Travel date: October 5, 2019
Name of Meeting/Event/Activity: One week educational Visit to “Our Ladies Hospice”
Origin: Sparta, Greece / Destination: Dublin, Ireland
I had the chance to closely observe the provision of palliative care by all professionals and most especially by the physiotherapists in all settings, e.g. home care, day center, day hospice, inpatient unit and long term facility, as well as the chance to see the special equipment used for physiotherapy.
This observation helped me identify and improve the common technics we also use in our Palliative Care Unit called “GALILEE”, mainly in respiratory management, enhancing technics for standing up and mobilization of patients and to get familiar with new ones, such as the aquatic physiotherapy and the technics for treating lymphedema.

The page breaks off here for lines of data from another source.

(** * Agente-Inmobiliario: the qualification, orchestration, nurturing and
      conversation-cache core, embedded from the Python sources.

    Part I holds the embedding, one module per source file:
    - [Py]: the Python values the code handles (JSON values, truthiness,
      exceptions, a state-and-exception monad);
    - [Models]: models/database_models.py;
    - [Crm]: tools/crm.py;
    - [AiEngine]: tools/ai_engine.py (action dispatch, tool loop, the
      fallback generations and the extraction);
    - [NurturingEngine]: tools/nurturing_engine.py with the two senders;
    - [Database]: tools/database.py;
    - [ConversationManager]: tools/conversation_manager.py;
    - [CrmLeads]: [get_or_create_lead] of tools/crm.py;
    - [LeadQualifier]: tools/lead_qualifier.py;
    - [Scheduler]: the visiting hours and slots of tools/scheduler.py;
    - [HumanHandoff]: [handoff_to_human] of tools/human_handoff.py;
    and then, one module per source file again, the definitions the
    theorems are stated with ([CrmSpec], [AiEngineSpec], [NurturingSpec],
    [DatabaseSpec], [ConversationSpec], [LeadsSpec], [SchedulerSpec],
    [HandoffSpec]).
    Part II holds the theorems, in the same order. *)

From Stdlib Require Import ZArith String List Lia Bool.
From Stdlib Require Uint63.
From Corelib Require Import PrimFloat.
From stdpp Require Import base option list gmap strings.

Set Warnings "-register-all".
Set Default Proof Using "Type".
Local Open Scope string_scope.
Local Open Scope Z_scope.
Local Open Scope list_scope.

(* ================================================================== *)
(** * Part I. The embedding *)
(* ================================================================== *)

(** ** Python values *)
Module Py.

(** What [json.loads] yields, which is also what a Supabase row or a
    pydantic attribute set without validation can hold.  [JNull] is
    Python's [None]. *)
Inductive json : Type :=
  | JNull
  | JBool (b : bool)
  | JInt (z : Z)
  | JFloat (f : float)
  | JStr (s : string)
  | JArr (l : list json)
  | JObj (m : gmap string json).

(** A Python [dict] with string keys. *)
Abbreviation dict := (gmap string json).

(** [v is None]. *)
Definition is_none (v : json) : bool :=
  match v with JNull => true | _ => false end.

(** [bool(v)]: what [if v:], [and], [or] and [not] test. *)
Definition truthy (v : json) : bool :=
  match v with
  | JNull => false
  | JBool b => b
  | JInt z => negb (Z.eqb z 0)
  | JFloat f => negb (PrimFloat.eqb f 0%float)
  | JStr s => negb (String.eqb s "")
  | JArr l => match l with [] => false | _ :: _ => true end
  | JObj m => negb (bool_decide (m = ∅))
  end.

(** [a or b] on values. *)
Definition py_or (a b : json) : json := if truthy a then a else b.

(** Lists and dicts cannot be hashed, so they cannot be looked up as
    dict keys. *)
Definition hashable (v : json) : bool :=
  match v with JArr _ | JObj _ => false | _ => true end.

(** [d.get(k)] and [d.get(k, default)]. *)
Definition dict_get (d : dict) (k : string) : json := default JNull (d !! k).
Definition dict_get_or (d : dict) (k : string) (dflt : json) : json :=
  default dflt (d !! k).

(** [isinstance(v, str)]. *)
Definition is_str (v : json) : bool :=
  match v with JStr _ => true | _ => false end.

(** [s in text] for strings. *)
Definition str_contains (s text : string) : bool :=
  match String.index 0 s text with Some _ => true | None => false end.

(** [text.startswith(p)]. *)
Definition startswith (text p : string) : bool := String.prefix p text.

(** The exceptions the code meets.  [ValueError] stands for a
    [ValueError] that is not a [JSONDecodeError] (its subclass, which
    has a constructor of its own, since [except json.JSONDecodeError]
    tells them apart). *)
Inductive exn : Type :=
  | KeyError (key : string)
  | TypeError
  | ValueError
  | AttributeError
  | IndexError
  | RuntimeError
  | ValidationError
  | JSONDecodeError
  | OtherError (str_e : string).

Inductive result (A : Type) : Type :=
  | Ok (a : A)
  | Raise (e : exn).
Arguments Ok {A} a.
Arguments Raise {A} e.

Definition is_ok {A} (r : result A) : bool :=
  match r with Ok _ => true | Raise _ => false end.

(** [d[k]]. *)
Definition dict_item (d : dict) (k : string) : result json :=
  match d !! k with Some v => Ok v | None => Raise (KeyError k) end.

(** An f-string before it is rendered: literal text and the values
    interpolated into it. *)
Inductive frag : Type :=
  | Lit (s : string)
  | Val (v : json)
  | Num (z : Z).
Abbreviation fstring := (list frag).

(** Code that passes a state along and may raise. *)
Definition M (S A : Type) : Type := S -> result A * S.

Definition ret {S A} (a : A) : M S A := fun s => (Ok a, s).
Definition raise {S A} (e : exn) : M S A := fun s => (Raise e, s).
Definition bind {S A B} (c : M S A) (k : A -> M S B) : M S B :=
  fun s => match c s with
           | (Ok a, s') => k a s'
           | (Raise e, s') => (Raise e, s')
           end.
Definition lift {S A} (r : result A) : M S A := fun s => (r, s).
Definition get {S} : M S S := fun s => (Ok s, s).
Definition modify {S} (f : S -> S) : M S unit := fun s => (Ok tt, f s).

(** [try: body / except Exception: handler]. *)
Definition try_except {S A} (body : M S A) (handler : exn -> M S A) : M S A :=
  fun s => match body s with
           | (Ok a, s') => (Ok a, s')
           | (Raise e, s') => handler e s'
           end.

(** Bind on plain results, for code without state. *)
Definition rbind {A B} (r : result A) (k : A -> result B) : result B :=
  match r with Ok a => k a | Raise e => Raise e end.

End Py.
Export Py.

Declare Scope py_scope.
Delimit Scope py_scope with py.
Notation "'let*' x ':=' c 'in' k" := (bind c (fun x => k))
  (at level 10, x pattern, c at level 100, k at level 200) : py_scope.
Notation "c ';;' k" := (bind c (fun _ => k))
  (at level 100, k at level 200, right associativity) : py_scope.
Notation "'let?' x ':=' c 'in' k" := (rbind c (fun x => k))
  (at level 10, x pattern, c at level 100, k at level 200) : py_scope.
Local Open Scope py_scope.

(** ** models/database_models.py *)
Module Models.

Inductive LeadStatus : Type :=
  | NUEVO | CONTACTADO | CUALIFICADO | VISITA_AGENDADA | NEGOCIACION
  | CERRADO_GANADO | CERRADO_PERDIDO | INACTIVO.

Definition LeadStatus_value (s : LeadStatus) : string :=
  match s with
  | NUEVO => "nuevo"
  | CONTACTADO => "contactado"
  | CUALIFICADO => "cualificado"
  | VISITA_AGENDADA => "visita_agendada"
  | NEGOCIACION => "negociacion"
  | CERRADO_GANADO => "cerrado_ganado"
  | CERRADO_PERDIDO => "cerrado_perdido"
  | INACTIVO => "inactivo"
  end.

#[global] Instance LeadStatus_eq_dec : EqDecision LeadStatus.
Proof. solve_decision. Defined.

In cooperation with the Administration of the Palliative Care Unit I work for, we plan to create a dedicated space for physiotherapy, equipped with some of the special equipment I got familiar with in the Hospice in Dublin. Moreover, we will try some group physiotherapy activities in the Day Center and in this dedicated space, which will be a new service for our patients. Some new tools for assessing the needs of the patients and the results of the interventions will also be introduced in our daily practice. I will also propose some new sessions for the educational program of the interdisciplinary team, in which I participated during my visit in the Hospice in Dublin.
No comment.
“GALILEE” Palliative Care Unit is the sole unit in Greece providing comprehensive palliative care services to adult patients. The services are addressed, free of charge, to cancer patient and patients with ALS. The Home Care team has been operating since 2010, the Day Care activities started in 2011 and in January 2018 the in-patient unit began to receive patients, coming from the whole region of Athens and its outskirts. Physiotherapy has been available to patients since 2013. Palliative Care is quite new service for Greece and one of the biggest challenges is to raise awareness to patients in need, to health care professionals, to the general public and to the State. We believe that one of the most powerful means for raising awareness and advocating is the quality of the services provided. The specific scholarship gave me the opportunity to learn from the experience and technics of the physiotherapists and other professionals working in “Our Ladies Hospice” and this knowledge will help me improve the quality of the services that we provide to our patients.